With farming an exacting science, ESA and the world’s leading chemical company, BASF, have joined forces to see how data from satellites can best serve the agricultural community.

Through a collaboration agreement and in close partnership with farmers, the aim is to translate satellite imagery and data into digital tools and services.

Satellites, in particular the fleet of Copernicus Sentinels, offer a valuable source of information for digitally-based crop management.

This new agreement will make it easier for farmers to plan everyday tasks more efficiently.

For example, they will be provided with more targeted agronomic advice on the use of crop-protection products and machinery. They will also have information for a variety of agriculture decisions, such as optimal planting and harvesting times.

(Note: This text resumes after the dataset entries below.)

(** X8.  A login survives a reload: when the token given at login is not
    expired and the platform reads the stored role digit back as its number,
    mounting the provider afresh on the storage that [login] left restores
    the very session state of the login, role included, without touching
    the storage; a login without role comes back without role. *)
Theorem login_survives_reload (js : Platform) (now : float) (newToken : string)
    (role : option Role) (st : AuthProvider.State) (b : Browser) :
  newToken <> "" ->
  isTokenExpired js (setItem "auth-token" newToken b) now = false ->
  (forall r : Role, role = Some r ->
     StringToNumber js (pretty (role_number r)) = role_value r) ->
  AuthProvider.on_mount js now AuthProvider.signed_out
    (snd (AuthProvider.login newToken role st b))
  = AuthProvider.login newToken role st b.
Proof.
  intros Hne Hx Hread.
  assert (He : String.eqb newToken "" = false) by now apply String.eqb_neq.
  unfold AuthProvider.login.
  destruct role as [r|]; simpl.
  - unfold AuthProvider.on_mount.
    assert (Ht : getItem "auth-token"
                   (setItem "auth-role" (pretty (role_number r))
                      (setItem "auth-token" newToken b)) = Some newToken).
    { unfold getItem. simpl. rewrite lookup_insert_ne by discriminate.
      apply lookup_insert_eq. }
    rewrite Ht, He.
    rewrite (isTokenExpired_depends_on_token js _ (setItem "auth-token" newToken b) now)
      by (rewrite Ht; unfold getItem; simpl; now rewrite lookup_insert_eq).
    rewrite Hx. simpl.
    assert (Hr : getItem "auth-role"
                   (setItem "auth-role" (pretty (role_number r))
                      (setItem "auth-token" newToken b))
                 = Some (pretty (role_number r))).
    { unfold getItem. simpl. apply lookup_insert_eq. }
    rewrite Hr. destruct (role_digits r) as [-> Hn].
    rewrite (Hread r eq_refl), Hn. reflexivity.
  - unfold AuthProvider.on_mount.
    assert (Ht : getItem "auth-token"
                   (removeItem "auth-role" (setItem "auth-token" newToken b))
                 = Some newToken).
    { unfold getItem. simpl. rewrite lookup_delete_ne by discriminate.
      apply lookup_insert_eq. }
    rewrite Ht, He.
    rewrite (isTokenExpired_depends_on_token js _ (setItem "auth-token" newToken b) now)
      by (rewrite Ht; unfold getItem; simpl; now rewrite lookup_insert_eq).
    rewrite Hx. simpl.
    assert (Hr : getItem "auth-role"
                   (removeItem "auth-role" (setItem "auth-token" newToken b)) = None).
    { unfold getItem. simpl. apply lookup_delete_eq. }
    rewrite Hr. reflexivity.
Qed.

Dr Rainer Preuss, Vice President of Global Strategy & Portfolio Management at BASF Crop Protection, said, “We want to deliver customer value through innovations that address farmers’ changing environmental and economic needs.

“Initiatives like this are an important contribution to our approach to innovation. Our expertise and the leverage we create with our partners enable us to develop tools with a focus on agronomic insights to help farmers manage their operations more successfully.”

Josef Aschbacher, Director of ESA’s Earth Observation Programmes, added, “We will, together with BASF and farmers, focus on delivering realtime satellite-based information to optimise fertiliser use and reduce water demand for irrigation systems.

“This will both benefit the environment and bring down costs. Data from our satellites can also be used to improve yield prediction, assuring a return on European investments in space.”

Through the collaboration, BASF provides experts as well as information from the company’s areas of specialisation such as agricultural knowhow, field data and feedback from farmers. ESA supports the project by providing satellite images and data.